Thursday 26 May 2011

Thankful Thursday: My two babies


You may or may not know that it took a while for me to get pregnant and stay pregnant.  It took just over 2 years to get pregnant with Logan (1 year no medication 1 year with) and 6 months for Ryleigh (5 months on our own 1 months with med).  Infertility sucks, for me it was full of heartbreak, anger, tears, letdowns, ultrasounds and a lot of blood work. It consumed my life, it was only I could think about.  I spent more times that I can count staring at that pregnancy test just in the right light to see if there was a second line, only to see it was stark white oh how I hated that stark white test.
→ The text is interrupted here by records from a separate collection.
Lemma run_reachable (times : list Z) : ∀ t s, reachable opts world (t * second) s → Forall (λ x, (t ≤ x)%Z) times → Sorted.StronglySorted Z.le times →
  reachable opts world (default t (last times) * second) (run times s).
Proof.
  induction times as [|x l IH]; intros t s Hs Hf Hsort; [done|]. simpl run. inversion Hsort as [|? ? Hl Hx]; subst. inversion Hf; subst.
  replace (default t (last (x :: l))) with (default x (last l)) by (rewrite last_cons; by destruct (last l)).
  apply IH; [|done|done]. apply (reachable_step opts world (t * second) (x * second) down s); [exact Hs|]. unfold second. lia.
Qed.
End PacedWitness.

(** The container is found down at 100 s, is started at 101 s, is found down
    again at 102 s and is started again at 104 s. *)
Lemma restarts_paced_witness :
  let s := PacedWitness.run [100; 101; 102; 103] PacedWitness.start in
  let s' := (take PacedWitness.opts PacedWitness.world (104 * second) PacedWitness.down s).2 in
  attempts "c1" s.2 = 1%nat ∧ attempts "c1" s'.2 = 2%nat ∧ ∃ st', states s'.1 !! "c1"%string = Some st' ∧ lastRestart st' = 104 * second.
Proof.
  split; [vm_compute; reflexivity|]. split; [vm_compute; reflexivity|].
  destruct (restarts_paced PacedWitness.opts PacedWitness.world (103 * second) (PacedWitness.run [100; 101; 102; 103] PacedWitness.start)
    (104 * second) PacedWitness.down "c1"%string) as [_ (st' & H1 & H2 & _)].
  - split; vm_compute; discriminate.
  - apply (PacedWitness.run_reachable [100; 101; 102; 103] 100); [by apply reachable_start|repeat constructor; lia|repeat constructor; lia].
  - vm_compute. discriminate.
  - vm_compute. discriminate.
  - exists st'. by split.
Defined.
(** C6: whatever is deployed, and whatever the DNS verdicts, the accounts and
    the containers are: no two routes of applications have a part of a hostname
    (the hostname with a path, whose case does not count) in common, nor a
    redirect, nor is a hostname both served and redirected; each of their
    hostnames points at this server, and none is Shipwick's own.  It is enough
    that no application redirects one of its own aliases, which its validation
    has seen to. *)
Theorem routes_exclusive extra ready accounts names containers plans : Forall own_distinct plans →
  let mine := routes_from ready accounts names containers plans (mk_taken (extra_taken extra) ∅ ∅) in
  routesFor extra ready accounts names containers plans = (extra ++ mine)%list ∧ exclusive mine ∧
  ∀ r h, r ∈ mine → h ∈ served_by r ∨ h ∈ rt_Redirects r → ready h = true ∧ ∀ e, e ∈ extra → h ∉ routeHostnames e.
Proof.
  intros Hown mine. split; [done|].
  destruct (routes_from_spec ready accounts names containers plans (mk_taken (extra_taken extra) ∅ ∅) Hown) as (Hx & Hs & Hr).
  split; [done|]. intros r h Hin Hh. assert (ready h = true ∧ (h ∉ extra_taken extra)) as [H1 H2].
  { destruct Hh as [Hh|Hh]; [destruct (Hs r h Hin Hh) as (?&?&_)|destruct (Hr r h Hin Hh) as (?&?&_)]; done. }
  split; [done|]. intros e He Hhe. by eapply H2, extra_taken_all.
Qed.

(** ** What was accepted is served *)

Lemma numbered_hosts f i l : (∀ i a, nh_host (f i a) = a) → nh_host <$> numbered f i l = l.
Proof. intros H. revert i. induction l as [|a l IH]; intros i; [done|]. simpl. by rewrite H, IH. Qed.
Lemma numbered_field (P : field → Prop) f i (l : list string) n : (∀ i a, P (nh_field (f i a))) → n ∈ numbered f i l → P (nh_field n).
Proof. intros H. revert i. induction l as [|a l IH]; intros i Hn; [by apply elem_of_nil in Hn|]. apply elem_of_cons in Hn as [->|Hn]; [apply H|by eapply IH]. Qed.

Definition domain_list (h : hostnames) : list string := if String.eqb (hn_domain h) "" then [] else [hn_domain h].
Lemma all_hosts h : hosts_list h = (domain_list h ++ hn_aliases h ++ hn_redirects h)%list.
Proof. unfold hosts_list, all, domain_list. rewrite !fmap_app, !numbered_hosts by done. by destruct (String.eqb _ _). Qed.
Lemma served_all h : served h = ((if String.eqb (hn_domain h) "" then [] else [mk_named FDomain (hn_domain h)]) ++ numbered (λ i a, mk_named (FAlias i) a) 0 (hn_aliases h))%list.
Proof.
  unfold served, all. rewrite !filter_app.
  assert (∀ i l, filter (λ n, is_redirect (nh_field n) = false) (numbered (λ i a, mk_named (FAlias i) a) i l) = numbered (λ i a, mk_named (FAlias i) a) i l) as ->.
  { intros i l. revert i. induction l as [|a l IH]; intros i; [done|]. simpl. rewrite filter_cons, decide_True by done. by rewrite IH. }
  assert (∀ i l, filter (λ n, is_redirect (nh_field n) = false) (numbered (λ i a, mk_named (FRedirect i) a) i l) = []) as ->.
  { intros i l. revert i. induction l as [|a l IH]; intros i; [done|]. simpl. rewrite filter_cons, decide_False by done. by rewrite IH. }
  rewrite app_nil_r. by destruct (String.eqb _ _).
Qed.
Lemma served_hosts h : nh_host <$> served h = (domain_list h ++ hn_aliases h)%list.
Proof. rewrite served_all, fmap_app, numbered_hosts by done. unfold domain_list. by destruct (String.eqb _ _). Qed.

Lemma foldl_insert_none {A} (f : A → string) (v : text) (l : list A) : ∀ (m : gmap string text) k,
  foldl (λ m x, <[f x := v]> m) m l !! k = None ↔ m !! k = None ∧ k ∉ f <$> l.
Proof.
  induction l as [|x l IH]; intros m k; simpl; [set_solver|]. rewrite IH, lookup_insert_None. set_solver.
Qed.

Lemma conflict_none c mine l : conflict c mine l = None → ∀ n, n ∈ l →
  whole c !! nh_host n = None ∧
  if is_redirect (nh_field n) then shared c !! nh_host n = None else parts c !! part (nh_host n) (hn_path mine) = None.
Proof.
  induction l as [|x l IH]; intros H n Hn; [by apply elem_of_nil in Hn|]. cbn [conflict] in H.
  destruct (whole c !! nh_host x) eqn:E1; [done|]. apply elem_of_cons in Hn as [->|Hn].
  - split; [done|]. by destruct (is_redirect (nh_field x)); [destruct (shared c !! _)|destruct (parts c !! _)].
  - apply IH; [|done]. by destruct (is_redirect (nh_field x)); [destruct (shared c !! _)|destruct (parts c !! _)].
Qed.
Definition lookups (g : goroutine) : list nat := match g with Launching _ b | Starting _ _ b | Waiting b => b | _ => [] end.
(** What a refresh waits for are lookups. *)
Definition waits_for_lookups (all : list goroutine) : Prop :=
  ∀ i g, all !! i = Some g → ∀ j, j ∈ lookups g → ∃ g', all !! j = Some g' ∧ (about g' ≠ None ∨ g' = Returned).

Lemma total_insert all i g g' : all !! i = Some g → (total (<[i := g']> all) + effort g = total all + effort g')%nat.
Proof.
  revert i. induction all as [|x l IH]; intros [|i] Hi; simplify_eq/=; unfold total in *; csimpl; [lia|]. specialize (IH i Hi). lia.
Qed.
Lemma total_app l k : total (l ++ k) = (total l + total k)%nat.
Proof. unfold total. by rewrite fmap_app, list_sum_app. Qed.

#[local] Ltac nearer := left; simpl; change (total []) with 0%nat; rewrite ?length_app; simpl; lia.
(** A turn is a step nearer, or a wait for others. *)
Lemma turn_effort v all c g : let r := turn o v all c g in
  (effort (rs_next r) + total (rs_begun r) + List.length (rs_begun r) < effort g)%nat ∨ r = goes g c ∧
    (g = Returned ∨ ∃ j, j ∈ lookups g ∧ returned all j = false).
Proof.
  destruct g as [[|h' hosts] seen due|h' d hosts seen due|h' hosts seen due|[|h' due] begun|h' due begun|begun|h'|h' addrs err|h' d|];
    simpl; try (nearer); try (by right; split; [|left]).
  - case_bool_decide; [nearer|]. case_match; nearer.
  - case_match; nearer.
  - case_match; nearer.
  - match goal with |- context [if ?b then _ else _] => destruct b eqn:E end; [right|left; unfold total; csimpl; lia].
    split; [done|]. right. destruct (filter _ begun) as [|j l] eqn:F; [done|]. exists j.
    assert (j ∈ filter (λ j, returned all j = false) begun) as [? ?]%list_elem_of_filter by (rewrite F; left). done.
  - match goal with |- context [if ?b then _ else _] => destruct b eqn:E end; [nearer|right].
    split; [done|]. right. clear -E. induction begun as [|j l IH]; [done|]. simpl in E.
    destruct (returned all j) eqn:R; [destruct (IH E) as (k & ? & ?); exists k; split; [by right|done]|exists j; split; [by left|done]].
  - repeat case_match; nearer.
  - repeat case_match; nearer.
Qed.

Lemma step_nearer s i v :
  take_step o s (Turn i v) = s ∨ (total (en_all (take_step o s (Turn i v))) + List.length (en_all (take_step o s (Turn i v))) ≤ total (en_all s) + List.length (en_all s) ∧
    total (en_all (take_step o s (Turn i v))) < total (en_all s))%nat.
Proof.
  destruct s as [c all tr]. simpl. destruct (all !! i) as [g|] eqn:Hi; [|by left]. simpl.
  destruct (turn_effort v all c g) as [H|[-> _]].
  - right. rewrite total_app, length_app, length_insert. pose proof (total_insert all i g (rs_next (turn o v all c g)) Hi). lia.
  - left. simpl. by rewrite app_nil_r, list_insert_id.
Qed.

Lemma waits_step s st : waits_for_lookups (en_all s) → waits_for_lookups (en_all (take_step o s st)).
Proof.
  destruct s as [c all tr]. intros W. destruct st as [hosts|k v]; simpl in *.
  - intros i g [H|[_ H]]%lookup_app_Some j Hj.
    + destruct (W i g H j Hj) as (g' & Hg' & ?). exists g'. split; [by apply lookup_app_l_Some|done].
    + apply list_lookup_singleton_Some in H as [_ <-]. by apply elem_of_nil in Hj.
  - destruct (all !! k) as [gk|] eqn:Hk; [|done]. simpl. set (r := turn o v all c gk). set (all' := <[k := rs_next r]> all ++ rs_begun r).
    assert (∀ j, (∃ g', all !! j = Some g' ∧ (about g' ≠ None ∨ g' = Returned)) → ∃ g', all' !! j = Some g' ∧ (about g' ≠ None ∨ g' = Returned)) as Hkeep.
    { intros j (g' & Hj & Hg'). unfold all'. rewrite lookup_app_l by (rewrite length_insert; by eapply lookup_lt_Some).
      destruct (Nat.eq_dec j k) as [->|Hne]; [|exists g'; by rewrite list_lookup_insert_ne].
      rewrite list_lookup_insert_eq by (by eapply lookup_lt_Some). eexists. split; [done|]. rewrite Hk in Hj. injection Hj as ->.
      subst r. clear -Hg'. destruct g'; simpl in *; destruct Hg' as [Hg'|Hg']; try done; repeat case_match; simpl; naive_solver. }
    intros i g Hi j Hj. apply lookup_app_Some in Hi as [Hi|[_ Hi]].
    + destruct (Nat.eq_dec i k) as [->|Hne]; [|rewrite list_lookup_insert_ne in Hi by done; by eapply Hkeep, W].
      rewrite list_lookup_insert_eq in Hi by (by eapply lookup_lt_Some). injection Hi as <-. specialize (W k gk Hk).
      destruct (base.decide (j ∈ lookups gk)) as [Hin|Hnin]; [by apply Hkeep, W|]. subst all'. subst r. clear Hkeep W.
      destruct gk as [[|h' hosts] seen due|h' d hosts seen due|h' hosts seen due|[|h' due] begun|h' due begun|begun|h'|h' addrs err|h' d|];
        simpl in *; repeat case_match; simpl in *; try done; try (by apply elem_of_nil in Hj).
      all: apply elem_of_app in Hj as [?|Hj%list_elem_of_singleton]; [done|]; subst j; exists (Looking h').
      all: rewrite lookup_app_r, length_insert, Nat.sub_diag by (by rewrite length_insert); split; [done|by left].
    + exfalso. assert (lookups g = []) as El; [|rewrite El in Hj; by apply elem_of_nil in Hj]. subst r. clear -Hi.
      destruct gk as [[|h' hosts] seen due|h' d hosts seen due|h' hosts seen due|[|h' due] begun|h' due begun|begun|h'|h' addrs err|h' d|];
        simpl in *; repeat case_match; simpl in *; try done.
      all: by apply list_lookup_singleton_Some in Hi as [_ <-].
Qed.

(** As long as one has not returned, some turn is a step nearer. *)
Lemma somebody_moves c all tr : waits_for_lookups all → ¬ Forall (λ g, g = Returned) all →
  ∃ i, (i < List.length all)%nat ∧ ∀ v, take_step o (mk_engine c all tr) (Turn i v) ≠ mk_engine c all tr.
Proof.
  intros W Hn.
  assert (∀ i g, all !! i = Some g → (∀ v, turn o v all c g ≠ goes g c) →
    ∃ i, (i < List.length all)%nat ∧ ∀ v, take_step o (mk_engine c all tr) (Turn i v) ≠ mk_engine c all tr) as Hdo.
  { intros i g Hi Hg. exists i. split; [by eapply lookup_lt_Some|]. intros v. simpl. rewrite Hi. simpl. intros [= _ E _].
    destruct (turn_effort v all c g) as [Hlt|[? _]]; [|by eapply Hg]. apply (f_equal total) in E. rewrite total_app in E.
    pose proof (total_insert all i g (rs_next (turn o v all c g)) Hi). lia. }
  assert (∀ i g, all !! i = Some g → about g ≠ None → ∀ v, turn o v all c g ≠ goes g c) as Hl.
  { intros i g _ Hg v E. destruct (turn_effort v all c g) as [Hlt|[_ [->|(j & Hj & _)]]]; [rewrite E in Hlt; simpl in Hlt; lia|done|].
    destruct g; simpl in *; try done; by apply elem_of_nil in Hj. }
  apply not_Forall_Exists, Exists_exists in Hn as (g & Hin & Hg); [|apply _].
  apply list_elem_of_lookup in Hin as [i Hi].
  destruct (Exists_dec (λ j, returned all j = false) (lookups g)) as [(j & Hj & Hr)%Exists_exists|Hnone].
  - destruct (W i g Hi j Hj) as (g' & Hg' & [Ha| ->]); [by eapply Hdo; [|eapply Hl]|]. unfold returned in Hr. by rewrite Hg' in Hr.
  - eapply Hdo; [exact Hi|]. intros v E. destruct (turn_effort v all c g) as [Hlt|[_ [?|?]]]; [rewrite E in Hlt; simpl in Hlt; lia|done|by apply Hnone, Exists_exists].
Qed.

Abbreviation take_all := (foldl (take_step o)).
Lemma turns_nearer sw : ∀ s, Forall (λ st, match st with Turn _ _ => True | Refresh _ => False end) sw →
  take_all s sw = s ∨ (total (en_all (take_all s sw)) + List.length (en_all (take_all s sw)) ≤ total (en_all s) + List.length (en_all s) ∧
    total (en_all (take_all s sw)) < total (en_all s))%nat.
Proof.
  induction sw as [|[hosts|i v] sw IH]; intros s Hsw; [by left| |]; apply Forall_cons in Hsw as [? Hsw]; [done|]. cbn [foldl].
  destruct (step_nearer s i v) as [->|?]; [by apply IH|right]. destruct (IH (take_step o s (Turn i v)) Hsw) as [->|?]; [done|lia].
Qed.
Lemma turns_move sw i v : ∀ s, Forall (λ st, match st with Turn _ _ => True | Refresh _ => False end) sw → Turn i v ∈ sw →
  (∀ v, take_step o s (Turn i v) ≠ s) → take_all s sw ≠ s.
Proof.
  induction sw as [|[hosts|j w] sw IH]; intros s Hsw Hin Hm; [by apply elem_of_nil in Hin| |]; apply Forall_cons in Hsw as [? Hsw]; [done|].
  cbn [foldl]. destruct (step_nearer s j w) as [E|Hlt].
  - rewrite E. apply elem_of_cons in Hin as [[= <- <-]|Hin]; [by edestruct Hm|by apply IH].
  - intros E. destruct (turns_nearer sw (take_step o s (Turn j w)) Hsw) as [E'|?]; [rewrite E' in E; rewrite E in Hlt; lia|].
    rewrite E in *. lia.
Qed.
Lemma turns_wait sw : ∀ s, waits_for_lookups (en_all s) → waits_for_lookups (en_all (take_all s sw)).
Proof. induction sw as [|st sw IH]; intros s W; [done|]. by apply IH, waits_step. Qed.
Praying each month that this is this month, this month I was going to get pregnant.  It was hard when friends and family members starting getting pregnant and having babies before me, which for me made my anger worse and then the guilt would start, it was not their fault that I could not get pregnant.

I am very grateful that I finally did get pregnant, there is so many women out there that have gone through far worse than I ever went through, some women out there who have to face reality that it may not be in the picture for them.  Many of them who have to go through more testing and procedure that I had to do. My heart goes out to anyone who is experiencing infertility, and that you are not alone out there.

  My children may drive me crazy at times but I love them and so extremely thankful that they are here.